Now I should also mention that there's a difference between the platform

and the courses that are offered on top of that platform.

So Open edX allows you to create your own courses,

doesn't have the course content available that you would see on edX.org because those are owned by the universities that created those courses.

But basically, it means that you can create your own courses, which are just as high quality or more so than the courses that you might find on edx.org.

And you can share those courses with other people as well so that you can collaboratively build interesting information and teach people new things.

It's a really exciting project, and

we're sort of taking a gamble by making it open because we're hoping that people are going to

use the

Yeah. I've definitely been seeing

big growth in open source as a business model where

even historically a number of companies have used open source and contributed back to open source, but they haven't necessarily opened up their entire platform. But I've seen and read about a few companies who have been doing that lately and have been seeing very good results as a as a effect of that because people are much more willing to engage with them as a company because they have a better idea of

what what they're actually interacting with. And also I was reading some of the tweet stream from,

I think it's MTech,

the MIT

sort of conference that's going on right now where 1 of their presenters was talking about how particularly going into the future,

your average citizen is going to need to have some some amount of data literacy.

And as a result of that, they're going to

need and desire

to have

a more transparent view of the data that is present in the platforms that they interact with and how that data is being used and what's being done with it. So

having oh, having edX

doing that with online courses definitely seems very beneficial both now and into future as people become more aware

of what what's actually being done with the information that they provide to companies.

Absolutely.

And by the way, I should mention since it's topical for this podcast,

edX is written in Python.

So anybody who's interested in Python can check out the source code and hack away using that language.

Definitely. And I've looked at the source code a little bit, and it looks like it's a fairly sizable project. So what are some of the complications or challenges that you've come across in

using and building a large

code base based entirely off of

Python? There's been a fair amount of challenges to be honest.

When

edX started the the software project, initially, it was closed source for the 1st year or so of development.

And it was in the sort of

startup mode of we need to move very, very quickly because we're struggling to survive.

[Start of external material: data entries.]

(** ** Particular restarts: the disk as it is, or one tenant's pool rolled back *)
Definition tp_restart (tp : TenantPool) : TenantPool :=
  {| tp_id := tp_id tp; tp_genesis := tp_genesis tp; tp_pool := pool_restart (content (tp_pool tp)) |}.
Definition crash (z : Zfs) : Zfs :=
  {| control := pool_restart (content (control z)); pools := tp_restart <$> pools z; tenants := ∅;
     region_sectors := region_sectors z; disk_sectors := disk_sectors z; max_pools := max_pools z;
     faults := []; draws := [] |}.
Definition crash_rolled_back (t : bytes) (c : files) (z : Zfs) : Zfs :=
  set_pools (alter (on_tp_pool (λ _, pool_restart c)) t (pools (crash z))) (crash z).
Lemma pool_wf_content {C} (p : Pool C) : pool_wf p → content p ∈ rollback p.
Proof. unfold pool_wf. destruct (rollback p); [done|]. intros [= ->]. by left. Qed.
Lemma restart_crash z : zfs_wf z → restart z (crash z).
Proof.
  intros [_ Hc Hp]. split; simpl; [|intros t|done|done].
  - eexists. split; [by apply pool_wf_content|done].
  - rewrite lookup_fmap. destruct (pools z !! t) as [tp|] eqn:Ht; [|done].
    eexists. split; [by eapply pool_wf_content, Hp|done].
Qed.
Lemma restart_crash_rolled_back z t tp c :
  zfs_wf z → pools z !! t = Some tp → c ∈ rollback (tp_pool tp) → restart z (crash_rolled_back t c z).
Proof.
  intros Hwf Ht Hc. destruct (restart_crash _ Hwf) as [H1 H2 H3 H4]. split; [done| |done|done].
  intros t'. specialize (H2 t'). unfold crash_rolled_back. cbn [pools set_pools].
  destruct (decide (t = t')) as [<-|Hne]; [|by rewrite lookup_alter_ne].
  rewrite Ht in *. destruct H2 as (c' & _ & H2). exists c. split; [done|].
  rewrite lookup_alter_eq, H2. done.
Qed.
Lemma imported_put_file t p o : preserves (λ z, imported t z = true) (modify (put_file p o) : M Zfs io_error ()).
Proof. apply preserves_modify. intros z Hz. by destruct p. Qed.
Lemma imported_next_outcome t : preserves (λ z, imported t z = true) next_outcome.
Proof. intros z Hz. unfold next_outcome. by destruct (faults z). Qed.
Lemma imported_fs_write t p b : preserves (λ z, imported t z = true) (fs_write p b).
Proof.
  unfold fs_write. apply preserves_bind; [apply imported_next_outcome|]. intros [].
  - apply imported_put_file.
  - by intros ?.
  - apply preserves_bind; [apply imported_put_file|]. by intros _ ?.
Qed.
Lemma imported_fs_rename t p q : preserves (λ z, imported t z = true) (fs_rename p q).
Proof.
  unfold fs_rename, io. apply preserves_bind; [apply preserves_bind|intros _].
  - apply imported_next_outcome.
  - by intros [] z Hz.
  - apply preserves_get. intros z Hz. unfold_m. destruct (file z p); [|done].
    by destruct p, q.
Qed.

And so a lot of the code in the Open edX software project

initially came out of sort of this

frenzy burst of

we just need to get something that will work.

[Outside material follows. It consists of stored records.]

(* ===== verification/Http.v ===== *)
(** * Requests and responses, as hyper hands them over

    Header names are lower case, as hyper normalises them; header values are
    bytes.  What the runtime reads of a request is its method, path, query and
    headers. *)
From S2P Require Import Prelude.

Abbreviation headers := (list (string * bytes)).
Record Request := {
  rq_method : string; rq_path : string; rq_query : option string; rq_headers : headers }.
Definition set_headers (f : headers → headers) (r : Request) : Request :=
  {| rq_method := rq_method r; rq_path := rq_path r; rq_query := rq_query r; rq_headers := f (rq_headers r) |}.

(** [HeaderMap::get_all], [get], [remove], [insert]. *)
Definition header_get_all (name : string) (hs : headers) : list bytes := (filter (λ h, h.1 = name) hs).*2.
Definition header_get (name : string) (hs : headers) : option bytes := head (header_get_all name hs).
Definition header_remove (name : string) (hs : headers) : headers := filter (λ h, h.1 ≠ name) hs.
Definition header_insert (name : string) (v : bytes) (hs : headers) : headers :=
  header_remove name hs ++ [(name, v)].

Lemma header_get_all_remove name hs : header_get_all name (header_remove name hs) = [].
Proof.
  unfold header_get_all, header_remove. induction hs as [|h hs IH]; [done|]. rewrite filter_cons.
  case_decide; [|done]. rewrite filter_cons, decide_False by done. exact IH.
Qed.
Lemma header_get_all_remove_ne name name' hs :
  name ≠ name' → header_get_all name' (header_remove name hs) = header_get_all name' hs.
Proof.
  intros Hne. unfold header_get_all, header_remove. induction hs as [|h hs IH]; [done|].
  rewrite (filter_cons _ h hs). destruct (decide (h.1 ≠ name)) as [Hn|Hn].
  - rewrite !filter_cons. destruct (decide (h.1 = name')); [rewrite !fmap_cons; f_equal|]; exact IH.
  - rewrite filter_cons, decide_False; [done|]. apply dec_stable in Hn. congruence.
Qed.
Lemma header_get_all_app name hs hs' :
  header_get_all name (hs ++ hs') = header_get_all name hs ++ header_get_all name hs'.
Proof. unfold header_get_all. by rewrite filter_app, fmap_app. Qed.
Lemma header_get_all_insert name v hs : header_get_all name (header_insert name v hs) = [v].
Proof.
  unfold header_insert. rewrite header_get_all_app, header_get_all_remove. unfold header_get_all.
  rewrite filter_cons, decide_True by done. done.
Qed.
Lemma header_get_all_insert_ne name name' v hs :
  name ≠ name' → header_get_all name' (header_insert name v hs) = header_get_all name' hs.
Proof.
  intros Hne. unfold header_insert. rewrite header_get_all_app, header_get_all_remove_ne by done.
  unfold header_get_all at 2. rewrite filter_cons, decide_False by done. simpl. by rewrite app_nil_r.
Qed.

(** [HeaderValue::to_str]: visible ASCII, space and tab. *)
Definition header_char (c : Ascii.ascii) : bool := is_between 32 126 c || (char_code c =? 9).
Definition to_str (v : bytes) : option string :=
  if all_chars header_char (bytes_str v) then Some (bytes_str v) else None.

(** [str::trim]: the characters of Unicode's White_Space, in UTF-8. *)
Definition char_of (n : Z) : string := String (Ascii.ascii_of_N (Z.to_N n)) "".
Definition text_of (ns : list Z) : string := foldr (λ n s, char_of n +:+ s) "" ns.
Definition white_spaces : list string :=
  text_of <$> ((λ n, [n]) <$> [9; 10; 11; 12; 13; 32]) ++ [[194; 133]; [194; 160]; [225; 154; 128]; [226; 128; 168]; [226; 128; 169]; [226; 128; 175];
    [226; 129; 159]; [227; 128; 128]] ++ ((λ n, [226; 128; n]) <$> seqZ 128 11).
Definition strip_first (strip : string → string → option string) (ps : list string) (s : string) : option string :=
  head (omap (λ p, strip p s) ps).
(** One character a turn, so the length bounds the turns. *)
Fixpoint strip_all (strip : string → option string) (fuel : nat) (s : string) : string :=
  match fuel, strip s with S fuel, Some s' => strip_all strip fuel s' | _, _ => s end.
Definition trim_start (s : string) : string :=
  strip_all (strip_first strip_prefix white_spaces) (String.length s) s.
Definition trim_end (s : string) : string :=
  strip_all (strip_first strip_suffix white_spaces) (String.length s) s.
Definition trim (s : string) : string := trim_end (trim_start s).
Example trim_tabs : trim (text_of [32; 9; 97; 32; 98; 194; 160; 10]) = "a b". Proof. reflexivity. Qed.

So as a result, some of the code is kind of difficult to follow.

And we've accumulated

some tech debt from that.

But we're working really hard to pay that down and to take the parts that are more difficult to follow and more difficult to run safely and and performantly,

and to rewrite them and make them work better.

But because the software project is so large, as you said,

another big problem that we've run into is

trying to have

many different software developers work on this big project

and have consistency

across the entire project as well.

So for example, there's a big focus that we have now days on creating APIs

so that other people and other software projects can utilize those APIs and integrate with an open edX installation,

whether it's edX.org

or any other 1 around the world.

And

lots of people were trying to build these new APIs within the company, and we discovered that there was a fair amount of duplication.

So for example,

an API to get information about a course running on Open edX.

I think

there end up being 6 different APIs that could get that information

by the time we discovered that this duplication was happening.

So

it's been a,

challenge to try to identify everything that's going on

to try to unite all the teams and say, okay,

We need this information,

but you need that information.

Let's find a way to build another piece of the software that both of us can build on top of in order to provide that information in a way that's maintainable

and workable for everyone.

And as you mentioned,

Open edX is available for anybody to

install and run and build their own courses on top of. So are you aware of any

large high profile

universities or organizations using that or any particularly interesting uses of that platform?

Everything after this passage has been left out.